In the home, go to the basement if possible. Get under a table...work bench...or some other sturdy furniture to avoid falling debris. A stairwell is also a good place to hide during a tornado.
If you cannot get to a basement, go to a small interior room on the lowest floor. Closets, bathrooms and interior halls afford the best protection in most cases. Or try to hide under a bed. Get under something sturdy or cover yourself with blankets. Stay away from windows.
In an apartment, school or office building, move to the innermost room on the lowest level or to a pre-designated shelter area. Stay away from windows. If in a hallway...crouch down and protect your head from flying debris. Avoid areas with glass and large roof expansions.
In a mobile home, car, truck or other vehicle, abandon these as quickly as possible. Seek a sturdy shelter or permanent structure. Remember that many deaths occur when people try to drive away in a vehicle... but get caught in the deadly winds. Avoid bridges since they act as wind tunnels.
Watches & Warnings
Watches are issued when conditions are favorable for tornadoes.
- Severe thunderstorms or flash floods:
If you are in a watch area...continue with normal activities. But also make plans to seek shelter if necessary.
- Warnings are issued when severe weather has been reported or is imminent:
Seek shelter immediately if you are in or near the path of the storm. Warnings are issued by county names. Make sure you know the name of the county in which you live and the counties that surround you.
- Advance information:
The forecast and warning process begins one or more days ahead of time.

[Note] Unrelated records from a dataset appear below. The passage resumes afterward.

(* ===== verification/Postgres.v ===== *)
(** * The Postgres engine ([internal/engine/postgres])

    The source with its capture objects (delta and track tables filled by the
    trigger of [capture_ddl.go], read by [consume.go], purged by [purge.go]), the
    re-read ([reread.go]) and the target with its apply transactions
    ([apply_tx.go], [sink.go]), as one state. The SQL statements are modelled by
    what they do to that state.

    Application transactions are open for a while: their triggers take delta
    ids from the sequence when they fire, and their rows and deltas become visible
    together at COMMIT, so ids do not become visible in order. *)

From S2P Require Import Prelude Engine FkGraph PgPreflight Calls ApplyTx Plan Contract.
Import FkGraph PgPreflight ApplyTx Plan Contract.

Module Postgres.

(** ** Capture ([triggerFunctionDDL]) *)

(** A row change as the AFTER ROW trigger sees it; an UPDATE can move the key. *)
Inductive change :=
| CInsert (t : TableRef) (k : KeyValues) (r : Row)
| CUpdate (t : TableRef) (k k' : KeyValues) (r : Row)
| CDelete (t : TableRef) (k : KeyValues).

Definition change_table (ch : change) : TableRef :=
  match ch with CInsert t _ _ | CUpdate t _ _ _ | CDelete t _ => t end.
(* ===== verification/Purge.v ===== *)
(** * Purge and bounded retention ([internal/engine/postgres/purge.go])

    Which targets a purge sacrifices, and which delta rows it deletes: the rows
    every remaining target has consumed, in batches. The wall clock, the
    [rc_at] column and the relation sizes are inputs of the definitions. *)

From S2P Require Import Prelude Engine Calls ApplyTx Contract Postgres.
Import Postgres.

Module Purge.

(** ** 64-bit arithmetic *)

Definition wrap64 (n : Z) : Z :=
  ((n + 9223372036854775808) mod 18446744073709551616 - 9223372036854775808)%Z.

(** ** Backlog ([deltaBacklogByRel]) *)

(** What the query reads besides the delta and track rows. *)
Record relInfo := mkRel {
  rel_now : Z;                    (** now(), in nanoseconds *)
  rel_at : DeltaID → Z;           (** rc_at of a delta, in nanoseconds *)
  rel_totalBytes : Z              (** pg_total_relation_size of the delta table *)
}.

Definition ids_of (w : pgworld) (t : TableRef) : list DeltaID :=
  (λ x, x.1.2) <$> filter (λ x, x.1.1 = t) (map_to_list (w_delta w)).

Definition unconsumed_ids (w : pgworld) (t : TableRef) (target : TargetID) : list DeltaID :=
  filter (λ i, (t, target, i) ∉ w_track w) (ids_of w t).

(** [min(d.rc_at)] over a non-empty list of ids. *)
Definition min_at (at_ : DeltaID → Z) (ids : list DeltaID) : option Z :=
  foldr (λ i acc, Some (match acc with None => at_ i | Some m => Z.min (at_ i) m end)) None ids.

Definition deltaBacklogByRel (r : relInfo) (w : pgworld) (t : TableRef) (target : TargetID)
    : DeltaBacklog :=
  let un := unconsumed_ids w t target in
  let backlogRows := Z.of_nat (length un) in
  let totalRows := Z.of_nat (length (ids_of w t)) in
  let oldest := match min_at (rel_at r) un with None => 0%Z | Some m => (rel_now r - m)%Z end in
  let bytes := if decide (0 < totalRows)%Z
               then (Z.quot (wrap64 (rel_totalBytes r * backlogRows)) totalRows)%Z else 0%Z in
  mkBacklog backlogRows bytes oldest (bool_decide (0 < backlogRows)%Z).

(** ** Who is sacrificed ([overCapTargets]) *)

(** The first target with the largest backlog age. *)
Fixpoint laggard (best : option (TargetID * Z)) (bls : list (TargetID * DeltaBacklog))
    : option (TargetID * Z) :=
  match bls with
  | [] => best
  | (tg, bl) :: bls =>
      let better := match best with None => true | Some (_, o) => bool_decide (o < bl_OldestAge bl)%Z end in
      laggard (if bl_HasBacklog bl && better then Some (tg, bl_OldestAge bl) else best) bls
  end.

Definition second : Z := 1000000000.

Definition overCapTargets (backlog : TargetID → DeltaBacklog) (totalBytes : Z)
    (targets : list TargetID) (ret : RetentionPolicy) : list TargetID :=
  if decide (MaxAgeSeconds ret <= 0 ∧ MaxBytes ret <= 0)%Z then []
  else
    let bls := (λ tg, (tg, backlog tg)) <$> targets in
    let aged :=
      if decide (0 < MaxAgeSeconds ret)%Z
      then fst <$> filter (λ x, bl_HasBacklog x.2 = true ∧
             (wrap64 (MaxAgeSeconds ret * second) < bl_OldestAge x.2)%Z) bls
      else [] in
    let sized :=
      if decide (0 < MaxBytes ret ∧ MaxBytes ret < totalBytes)%Z
      then match laggard None bls with Some (tg, _) => [tg] | None => [] end
      else [] in
    sort_by id (remove_dups (aged ++ sized)).

(** ** Deleting ([purgeConsumedBy]) *)

Definition purgeable (w : pgworld) (t : TableRef) (targets : list TargetID) : list DeltaID :=
  filter (λ i, targets = [] ∨ consumed_by w t targets i) (merge_sort Z.le (ids_of w t)).

(** One DELETE: the first [batch] purgeable ids. *)
Definition purge_pass (t : TableRef) (targets : list TargetID) (batch : nat) (w : pgworld)
    : nat * pgworld :=
  let ids := take batch (purgeable w t targets) in
  (length ids, drop_deltas (λ ti, ti.1 = t ∧ ti.2 ∈ ids) w).

(** The loop; [None] when it has not stopped within the fuel. *)
Fixpoint purgeConsumedBy (fuel : nat) (t : TableRef) (targets : list TargetID) (batch : nat)
    (total : nat) (w : pgworld) : option (nat * pgworld) :=
  match fuel with
  | 0 => None
  | S fuel =>
      let '(n, w) := purge_pass t targets batch w in
      if decide (n < batch) then Some (total + n, w)
      else purgeConsumedBy fuel t targets batch (total + n) w
  end.

Definition defaultPurgeBatch : nat := Z.to_nat 10000.

(** ** Purge *)

(** [subtractTargets] *)
Definition subtractTargets (targets remove : list TargetID) : list TargetID :=
  filter (λ tg, tg ∉ remove) targets.

(** DELETE FROM track WHERE target = ANY(...), on this table's track. *)
Definition reset_track (t : TableRef) (reseed : list TargetID) (w : pgworld) : pgworld :=
  mkW (w_src w) (w_open w) (w_next w) (w_delta w)
    (filter (λ x, ¬ (x.1.1 = t ∧ x.1.2 ∈ reseed)) (w_track w)) (w_tgt w) (w_tx w).

Definition purge_fuel (w : pgworld) (t : TableRef) : nat := S (length (ids_of w t)).

(** [Source.Purge] on a captured table, when its statements succeed. *)
Definition purge (r : relInfo) (batch : nat) (t : TableRef) (targets : list TargetID)
    (ret : RetentionPolicy) (w : pgworld) : option (PurgeStats * pgworld) :=
  let reseed := overCapTargets (deltaBacklogByRel r w t) (rel_totalBytes r) targets ret in
  if decide (reseed = []) then
    '(n, w) ← purgeConsumedBy (purge_fuel w t) t targets batch 0 w;
    Some (mkPurgeStats (Z.of_nat n) [], w)
  else
    let w := reset_track t reseed w in
    '(n, w) ← purgeConsumedBy (purge_fuel w t) t (subtractTargets targets reseed) batch 0 w;
    Some (mkPurgeStats (Z.of_nat n) reseed, w).

(** ** The batch loop deletes exactly the purgeable rows *)

Lemma elem_of_ids w t i : i ∈ ids_of w t ↔ is_Some (w_delta w !! (t, i)).
Proof.
  unfold ids_of. rewrite list_elem_of_fmap. split.
  - intros ([[t' j] d] & -> & [Ht Hin%elem_of_map_to_list]%list_elem_of_filter). simpl in *.
    subst. by eexists.
  - intros [d Hd]. exists ((t, i), d). split; [done|]. apply list_elem_of_filter.
    split; [done|]. by apply elem_of_map_to_list.
Qed.

Lemma NoDup_ids w t : NoDup (ids_of w t).
Proof.
  unfold ids_of. assert (NoDup (filter (λ x : (TableRef * DeltaID) * deltaRow, x.1.1 = t)
    (map_to_list (w_delta w))).*1) as Hnd.
  { apply (sublist_NoDup _ _ (NoDup_fst_map_to_list (w_delta w))).
    apply fmap_sublist, sublist_filter. }
  assert (∀ x, x ∈ filter (λ x : (TableRef * DeltaID) * deltaRow, x.1.1 = t)
    (map_to_list (w_delta w)) → x.1.1 = t) as Ht by by intros x [? _]%list_elem_of_filter.
  induction (filter _ _) as [|x l IH]; [constructor|].
  rewrite fmap_cons in *. apply NoDup_cons in Hnd as [Hx Hnd]. constructor.
  - intros (y & Heq & Hy)%list_elem_of_fmap. apply Hx, list_elem_of_fmap. exists y.
    split; [|done]. pose proof (Ht x) as H1. pose proof (Ht y) as H2.
    destruct x as [[tx ix] dx], y as [[ty iy] dy]. simpl in *.
    rewrite H1, H2 by set_solver. by rewrite Heq.
  - apply IH; [done|]. intros y Hy. apply Ht. by right.
Qed.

- When the threat area is determined:
Hazardous weather Outlooks are issued early every morning...and updated as conditions warrant.
- If a watch is issued:
Local weather offices are staffed with extra personnel. State, County and local officials are notified. Counties and cities activate their spotter groups as the threat increases. TV and radio stations pass the word to the public.
- If a warning is issued:
Warnings are disseminated swiftly using hotlines and many other means of communications, including TV, radio and over the Internet. The development of technology has allowed people to receive warnings via cell phone.
- Pagers and numerous other methods:
Spotters provide important reports on the storm and emergency officials carry out the plans that the emergency managers have developed. Updates are issued frequently until the immediate threat is over.
A quick way of reaching many people is through the emergency alert system. Media outlets receive the warning information and disseminate it to you often by interrupting programming. Many television stations use a crawl and other visual means.
The tone alert feature of NOAA weather radio will also activate specially designed radios sounding an alarm to alert you to the danger. County and local law enforcement centers are also warned of the impending severe weather sometimes by using special phone lines and radio systems. Using the national weather service information, local and county officials decide if they should sound the outdoor warning sirens.